Start of Exercise materials

(* ===== verification/CoinV1.v ===== *)
(** * Package [coin]: coins of version 1

    [src/coin/coin_v1.go] and the dispatch on versions of [coin.go], but for the
    JSON wrappers.  The details of a coin are shared by pointer: [Decrypt]
    writes into the details of its receiver, so it is in the state monad. *)

From stdpp Require Import base list gmap strings.
From Stdlib Require Import ZArith Lia.
From S2P Require Import Prelude Common Hashing Crypto Key Base58 Base58Check Wallet CoinV2 Hybrid.
Open Scope Z_scope.

(** ** PlainCoinV1 *)

Record PlainCoinV1 := mkPlainCoinV1 {
  p1_publicKey : option (list Z);
  p1_commitment : option (list Z);
  p1_snDerivator : option (list Z);
  p1_serialNumber : option (list Z);
  p1_randomness : option (list Z);
  p1_value : Z;
  p1_info : list Z }.

(** [new(PlainCoinV1)] *)
Definition newPlainCoinV1 : PlainCoinV1 := mkPlainCoinV1 None None None None None 0 [].

Definition PlainCoinV1_Init (c : PlainCoinV1) : res PlainCoinV1 :=
  let* sn := Scalar_FromUint64 0 in
  Ok (mkPlainCoinV1 (Some Identity) None (Some sn) (Some Identity) (Some zero_scalar) 0 (p1_info c)).

Definition p1_SetPublicKey (v : option (list Z)) (c : PlainCoinV1) : PlainCoinV1 :=
  mkPlainCoinV1 v (p1_commitment c) (p1_snDerivator c) (p1_serialNumber c) (p1_randomness c)
    (p1_value c) (p1_info c).
Definition p1_SetCommitment (v : option (list Z)) (c : PlainCoinV1) : PlainCoinV1 :=
  mkPlainCoinV1 (p1_publicKey c) v (p1_snDerivator c) (p1_serialNumber c) (p1_randomness c)
    (p1_value c) (p1_info c).
Definition p1_SetSNDerivator (v : option (list Z)) (c : PlainCoinV1) : PlainCoinV1 :=
  mkPlainCoinV1 (p1_publicKey c) (p1_commitment c) v (p1_serialNumber c) (p1_randomness c)
    (p1_value c) (p1_info c).
Definition p1_SetKeyImage (v : option (list Z)) (c : PlainCoinV1) : PlainCoinV1 :=
  mkPlainCoinV1 (p1_publicKey c) (p1_commitment c) (p1_snDerivator c) v (p1_randomness c)
    (p1_value c) (p1_info c).
Definition p1_SetRandomness (v : option (list Z)) (c : PlainCoinV1) : PlainCoinV1 :=
  mkPlainCoinV1 (p1_publicKey c) (p1_commitment c) (p1_snDerivator c) (p1_serialNumber c) v
    (p1_value c) (p1_info c).
Definition p1_SetValue (v : Z) (c : PlainCoinV1) : PlainCoinV1 :=
  mkPlainCoinV1 (p1_publicKey c) (p1_commitment c) (p1_snDerivator c) (p1_serialNumber c)
    (p1_randomness c) v (p1_info c).
Definition p1_SetInfo (v : list Z) (c : PlainCoinV1) : PlainCoinV1 :=
  mkPlainCoinV1 (p1_publicKey c) (p1_commitment c) (p1_snDerivator c) (p1_serialNumber c)
    (p1_randomness c) (p1_value c) v.

Definition PlainCoinV1_GetShardID (c : PlainCoinV1) : res Z :=
  match p1_publicKey c with
  | None => Err "cannot get ShardID because PublicKey of PlainCoinV1 is concealed"
  | Some pk => let* b := index pk (Ed25519KeySize - 1) in Ok (GetShardIDFromLastByte b)
  end.

Definition PlainCoinV1_ConcealOutputCoin (c : PlainCoinV1) : PlainCoinV1 :=
  p1_SetRandomness None (p1_SetPublicKey None (p1_SetSNDerivator None
    (p1_SetValue 0 (p1_SetCommitment None c)))).

(** A length byte and the bytes of the value, the empty string for 0. *)
Definition value_field (v : Z) : list Z :=
  if 0 <? v then let value := bigint_bytes v in u8 (Z.of_nat (length value)) :: value else [0].

Definition info_bytes (info : list Z) : list Z :=
  if (0 <? length info)%nat then
    let byteLengthInfo := getMin (length info) MaxSizeInfoCoin in
    u8 (Z.of_nat byteLengthInfo) :: take byteLengthInfo info
  else [0].

Definition PlainCoinV1_Bytes (c : PlainCoinV1) : list Z :=
  opt_field (p1_publicKey c) ++ opt_field (p1_commitment c) ++ opt_field (p1_snDerivator c) ++
  opt_field (p1_serialNumber c) ++ opt_field (p1_randomness c) ++
  value_field (p1_value c) ++ info_bytes (p1_info c).

Section coin1.
Context `{CO : CurveOps} `{DG : Digests} `{BC : BlockCipher}.

Definition PlainCoinV1_ParsePrivateKeyOfCoin (privateKey : list Z) : list Z :=
  Scalar_FromBytesS privateKey.

(** The receiver is a copy. *)
Definition PlainCoinV1_ParseKeyImageWithPrivateKey (privateKey : list Z) (c : PlainCoinV1)
  : res (list Z) :=
  let k := PlainCoinV1_ParsePrivateKeyOfCoin privateKey in
  let* g := index PedG PedersenPrivateKeyIndex in
  let* sn := deref (p1_snDerivator c) in
  Point_Derive g k sn.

End of Exercise materials

* **What is being asked**: Output exactly the lines of the material above from the one containing "by pointer: [Decrypt]" up to and including the one containing "Definition p1_SetValue (v".

* **Result of the task**:
    JSON wrappers.  The details of a coin are shared by pointer: [Decrypt]
    writes into the details of its receiver, so it is in the state monad. *)

From stdpp Require Import base list gmap strings.
From Stdlib Require Import ZArith Lia.
From S2P Require Import Prelude Common Hashing Crypto Key Base58 Base58Check Wallet CoinV2 Hybrid.
Open Scope Z_scope.

(** ** PlainCoinV1 *)

Record PlainCoinV1 := mkPlainCoinV1 {
  p1_publicKey : option (list Z);
  p1_commitment : option (list Z);
  p1_snDerivator : option (list Z);
  p1_serialNumber : option (list Z);
  p1_randomness : option (list Z);
  p1_value : Z;
  p1_info : list Z }.

(** [new(PlainCoinV1)] *)
Definition newPlainCoinV1 : PlainCoinV1 := mkPlainCoinV1 None None None None None 0 [].

Definition PlainCoinV1_Init (c : PlainCoinV1) : res PlainCoinV1 :=
  let* sn := Scalar_FromUint64 0 in
  Ok (mkPlainCoinV1 (Some Identity) None (Some sn) (Some Identity) (Some zero_scalar) 0 (p1_info c)).

Definition p1_SetPublicKey (v : option (list Z)) (c : PlainCoinV1) : PlainCoinV1 :=
  mkPlainCoinV1 v (p1_commitment c) (p1_snDerivator c) (p1_serialNumber c) (p1_randomness c)
    (p1_value c) (p1_info c).
Definition p1_SetCommitment (v : option (list Z)) (c : PlainCoinV1) : PlainCoinV1 :=
  mkPlainCoinV1 (p1_publicKey c) v (p1_snDerivator c) (p1_serialNumber c) (p1_randomness c)
    (p1_value c) (p1_info c).
Definition p1_SetSNDerivator (v : option (list Z)) (c : PlainCoinV1) : PlainCoinV1 :=
  mkPlainCoinV1 (p1_publicKey c) (p1_commitment c) v (p1_serialNumber c) (p1_randomness c)
    (p1_value c) (p1_info c).
Definition p1_SetKeyImage (v : option (list Z)) (c : PlainCoinV1) : PlainCoinV1 :=
  mkPlainCoinV1 (p1_publicKey c) (p1_commitment c) (p1_snDerivator c) v (p1_randomness c)
    (p1_value c) (p1_info c).
Definition p1_SetRandomness (v : option (list Z)) (c : PlainCoinV1) : PlainCoinV1 :=
  mkPlainCoinV1 (p1_publicKey c) (p1_commitment c) (p1_snDerivator c) (p1_serialNumber c) v
    (p1_value c) (p1_info c).
Definition p1_SetValue (v : Z) (c : PlainCoinV1) : PlainCoinV1 :=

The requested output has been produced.